Work to complete:
Please copy, exactly as they appear below, the lines from the one containing "(int, r1) =>" through the one containing "(** What is".
..............................
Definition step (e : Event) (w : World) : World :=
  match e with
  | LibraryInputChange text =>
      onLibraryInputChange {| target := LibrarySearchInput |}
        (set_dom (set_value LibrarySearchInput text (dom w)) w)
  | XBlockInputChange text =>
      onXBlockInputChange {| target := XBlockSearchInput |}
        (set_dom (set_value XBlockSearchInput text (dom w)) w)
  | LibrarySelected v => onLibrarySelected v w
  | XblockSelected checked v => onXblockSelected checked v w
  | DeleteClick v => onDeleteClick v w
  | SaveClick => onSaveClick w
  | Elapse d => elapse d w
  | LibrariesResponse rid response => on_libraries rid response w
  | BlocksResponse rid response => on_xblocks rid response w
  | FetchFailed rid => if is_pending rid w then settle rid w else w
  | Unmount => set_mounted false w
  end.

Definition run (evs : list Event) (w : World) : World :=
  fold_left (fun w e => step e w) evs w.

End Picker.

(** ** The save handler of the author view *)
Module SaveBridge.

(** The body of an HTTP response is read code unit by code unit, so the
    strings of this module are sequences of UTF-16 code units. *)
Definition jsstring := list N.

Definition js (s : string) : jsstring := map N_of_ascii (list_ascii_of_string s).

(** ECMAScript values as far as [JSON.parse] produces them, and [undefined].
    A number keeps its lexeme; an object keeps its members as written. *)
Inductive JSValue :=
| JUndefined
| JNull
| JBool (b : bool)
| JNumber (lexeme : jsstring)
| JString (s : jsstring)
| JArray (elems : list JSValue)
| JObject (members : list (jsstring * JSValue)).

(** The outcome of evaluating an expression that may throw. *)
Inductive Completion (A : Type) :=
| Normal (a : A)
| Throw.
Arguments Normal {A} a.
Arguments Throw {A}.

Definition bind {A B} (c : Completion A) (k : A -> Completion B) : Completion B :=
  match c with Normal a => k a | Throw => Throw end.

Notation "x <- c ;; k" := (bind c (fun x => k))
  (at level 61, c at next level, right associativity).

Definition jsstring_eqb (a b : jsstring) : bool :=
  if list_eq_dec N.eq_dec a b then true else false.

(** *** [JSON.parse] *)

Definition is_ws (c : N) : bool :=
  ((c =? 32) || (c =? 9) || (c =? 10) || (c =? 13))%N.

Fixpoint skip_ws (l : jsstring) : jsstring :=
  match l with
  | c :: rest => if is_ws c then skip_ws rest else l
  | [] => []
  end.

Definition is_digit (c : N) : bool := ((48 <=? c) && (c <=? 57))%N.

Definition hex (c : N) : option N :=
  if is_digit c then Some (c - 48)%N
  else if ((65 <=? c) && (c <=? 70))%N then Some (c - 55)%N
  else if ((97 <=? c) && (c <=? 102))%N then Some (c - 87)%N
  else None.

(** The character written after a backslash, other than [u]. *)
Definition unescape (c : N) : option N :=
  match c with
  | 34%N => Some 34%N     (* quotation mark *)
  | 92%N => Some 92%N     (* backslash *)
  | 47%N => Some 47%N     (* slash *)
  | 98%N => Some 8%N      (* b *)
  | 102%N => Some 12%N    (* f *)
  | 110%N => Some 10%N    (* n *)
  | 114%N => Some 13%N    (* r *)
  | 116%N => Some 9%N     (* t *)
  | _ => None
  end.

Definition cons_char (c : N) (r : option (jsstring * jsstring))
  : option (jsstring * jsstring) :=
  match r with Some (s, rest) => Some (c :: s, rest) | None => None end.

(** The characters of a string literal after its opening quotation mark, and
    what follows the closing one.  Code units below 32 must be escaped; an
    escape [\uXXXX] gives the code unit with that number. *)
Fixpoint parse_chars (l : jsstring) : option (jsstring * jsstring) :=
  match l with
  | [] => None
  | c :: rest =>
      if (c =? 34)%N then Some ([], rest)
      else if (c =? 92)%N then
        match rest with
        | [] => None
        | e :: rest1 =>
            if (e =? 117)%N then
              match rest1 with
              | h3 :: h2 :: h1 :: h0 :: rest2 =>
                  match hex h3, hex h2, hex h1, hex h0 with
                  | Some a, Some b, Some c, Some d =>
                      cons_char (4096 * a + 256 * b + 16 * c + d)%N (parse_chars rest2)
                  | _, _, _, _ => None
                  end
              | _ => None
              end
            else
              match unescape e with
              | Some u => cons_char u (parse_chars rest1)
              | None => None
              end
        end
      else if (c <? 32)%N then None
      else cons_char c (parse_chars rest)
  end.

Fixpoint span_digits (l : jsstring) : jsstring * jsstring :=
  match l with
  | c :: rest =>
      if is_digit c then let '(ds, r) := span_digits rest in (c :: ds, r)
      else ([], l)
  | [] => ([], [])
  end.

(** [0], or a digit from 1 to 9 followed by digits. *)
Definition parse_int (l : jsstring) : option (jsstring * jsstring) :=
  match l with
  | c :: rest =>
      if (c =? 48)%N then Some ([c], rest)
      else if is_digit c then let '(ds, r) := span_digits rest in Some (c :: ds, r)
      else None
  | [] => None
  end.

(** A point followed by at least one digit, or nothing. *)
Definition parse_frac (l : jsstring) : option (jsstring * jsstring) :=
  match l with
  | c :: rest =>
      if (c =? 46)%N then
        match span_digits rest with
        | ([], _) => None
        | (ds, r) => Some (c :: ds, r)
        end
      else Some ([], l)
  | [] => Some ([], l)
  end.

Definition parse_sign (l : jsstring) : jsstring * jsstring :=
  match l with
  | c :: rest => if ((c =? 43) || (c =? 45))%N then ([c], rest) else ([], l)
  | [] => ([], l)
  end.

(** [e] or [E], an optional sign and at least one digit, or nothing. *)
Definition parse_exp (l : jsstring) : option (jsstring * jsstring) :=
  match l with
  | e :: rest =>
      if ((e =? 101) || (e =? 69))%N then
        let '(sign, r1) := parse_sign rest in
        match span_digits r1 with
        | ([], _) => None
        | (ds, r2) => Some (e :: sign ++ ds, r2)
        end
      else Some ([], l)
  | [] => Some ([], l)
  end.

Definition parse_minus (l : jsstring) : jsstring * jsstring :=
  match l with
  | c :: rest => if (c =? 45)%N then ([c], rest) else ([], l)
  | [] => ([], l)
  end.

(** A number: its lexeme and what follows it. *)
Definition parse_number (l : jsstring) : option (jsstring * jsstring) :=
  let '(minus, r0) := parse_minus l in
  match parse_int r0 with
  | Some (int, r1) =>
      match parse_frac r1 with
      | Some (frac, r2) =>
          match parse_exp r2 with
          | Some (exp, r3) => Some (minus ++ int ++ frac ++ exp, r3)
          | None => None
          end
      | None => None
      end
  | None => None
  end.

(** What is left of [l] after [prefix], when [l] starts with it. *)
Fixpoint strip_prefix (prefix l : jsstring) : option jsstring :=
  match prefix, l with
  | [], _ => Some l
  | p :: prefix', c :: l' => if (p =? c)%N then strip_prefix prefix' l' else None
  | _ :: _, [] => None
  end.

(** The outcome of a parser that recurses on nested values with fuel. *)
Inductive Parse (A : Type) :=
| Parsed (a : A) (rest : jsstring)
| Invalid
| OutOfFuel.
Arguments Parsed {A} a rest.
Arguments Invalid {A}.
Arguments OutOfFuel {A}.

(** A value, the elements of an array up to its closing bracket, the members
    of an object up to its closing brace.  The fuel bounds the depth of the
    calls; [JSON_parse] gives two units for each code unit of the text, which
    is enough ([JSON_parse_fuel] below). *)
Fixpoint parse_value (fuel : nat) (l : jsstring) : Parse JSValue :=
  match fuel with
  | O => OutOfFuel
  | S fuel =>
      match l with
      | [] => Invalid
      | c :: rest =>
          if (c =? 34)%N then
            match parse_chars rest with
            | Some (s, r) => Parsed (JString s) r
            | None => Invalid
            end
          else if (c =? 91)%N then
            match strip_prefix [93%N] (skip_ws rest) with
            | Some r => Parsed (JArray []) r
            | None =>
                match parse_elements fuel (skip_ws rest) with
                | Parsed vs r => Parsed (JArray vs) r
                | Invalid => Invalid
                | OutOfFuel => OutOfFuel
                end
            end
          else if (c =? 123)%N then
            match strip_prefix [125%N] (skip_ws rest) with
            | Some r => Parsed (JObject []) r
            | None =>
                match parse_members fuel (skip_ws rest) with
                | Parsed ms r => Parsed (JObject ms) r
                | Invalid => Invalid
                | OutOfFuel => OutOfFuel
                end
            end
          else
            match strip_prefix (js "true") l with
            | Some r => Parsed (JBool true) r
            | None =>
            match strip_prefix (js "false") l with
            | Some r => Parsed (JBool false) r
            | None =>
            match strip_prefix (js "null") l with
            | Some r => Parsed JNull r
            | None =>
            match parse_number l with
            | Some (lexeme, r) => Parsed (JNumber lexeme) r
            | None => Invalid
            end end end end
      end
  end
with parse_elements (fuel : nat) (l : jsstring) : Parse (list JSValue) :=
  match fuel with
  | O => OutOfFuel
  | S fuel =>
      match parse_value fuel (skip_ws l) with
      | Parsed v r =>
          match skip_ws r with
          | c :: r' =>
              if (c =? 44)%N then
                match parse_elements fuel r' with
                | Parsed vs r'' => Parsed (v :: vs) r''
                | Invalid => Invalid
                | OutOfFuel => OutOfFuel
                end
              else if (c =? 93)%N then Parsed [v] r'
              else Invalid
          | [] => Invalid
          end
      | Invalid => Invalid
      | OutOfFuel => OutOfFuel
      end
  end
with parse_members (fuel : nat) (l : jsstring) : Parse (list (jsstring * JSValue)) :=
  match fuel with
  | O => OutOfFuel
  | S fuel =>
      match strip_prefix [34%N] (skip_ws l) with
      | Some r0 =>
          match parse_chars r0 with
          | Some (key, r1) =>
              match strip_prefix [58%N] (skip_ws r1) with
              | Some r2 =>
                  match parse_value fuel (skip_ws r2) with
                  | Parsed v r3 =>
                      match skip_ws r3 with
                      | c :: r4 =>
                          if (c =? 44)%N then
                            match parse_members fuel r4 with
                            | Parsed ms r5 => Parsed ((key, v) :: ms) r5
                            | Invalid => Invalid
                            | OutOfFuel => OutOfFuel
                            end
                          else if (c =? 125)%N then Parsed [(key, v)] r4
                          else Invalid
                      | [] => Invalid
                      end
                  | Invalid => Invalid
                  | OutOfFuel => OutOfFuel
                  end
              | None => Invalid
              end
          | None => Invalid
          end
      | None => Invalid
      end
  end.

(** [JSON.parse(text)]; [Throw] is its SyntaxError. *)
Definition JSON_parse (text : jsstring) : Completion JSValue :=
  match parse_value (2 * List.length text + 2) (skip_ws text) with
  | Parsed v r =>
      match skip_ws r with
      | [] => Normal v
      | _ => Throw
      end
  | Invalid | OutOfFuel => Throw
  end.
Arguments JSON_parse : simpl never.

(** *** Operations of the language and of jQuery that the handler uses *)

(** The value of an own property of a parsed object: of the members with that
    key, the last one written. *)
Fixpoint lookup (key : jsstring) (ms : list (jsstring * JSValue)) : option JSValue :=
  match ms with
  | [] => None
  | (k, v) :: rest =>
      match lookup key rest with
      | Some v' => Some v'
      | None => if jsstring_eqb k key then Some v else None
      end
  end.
..............................
Solution:
  | Some (int, r1) =>
      match parse_frac r1 with
      | Some (frac, r2) =>
          match parse_exp r2 with
          | Some (exp, r3) => Some (minus ++ int ++ frac ++ exp, r3)
          | None => None
          end
      | None => None
      end
  | None => None
  end.

(** What is left of [l] after [prefix], when [l] starts with it. *)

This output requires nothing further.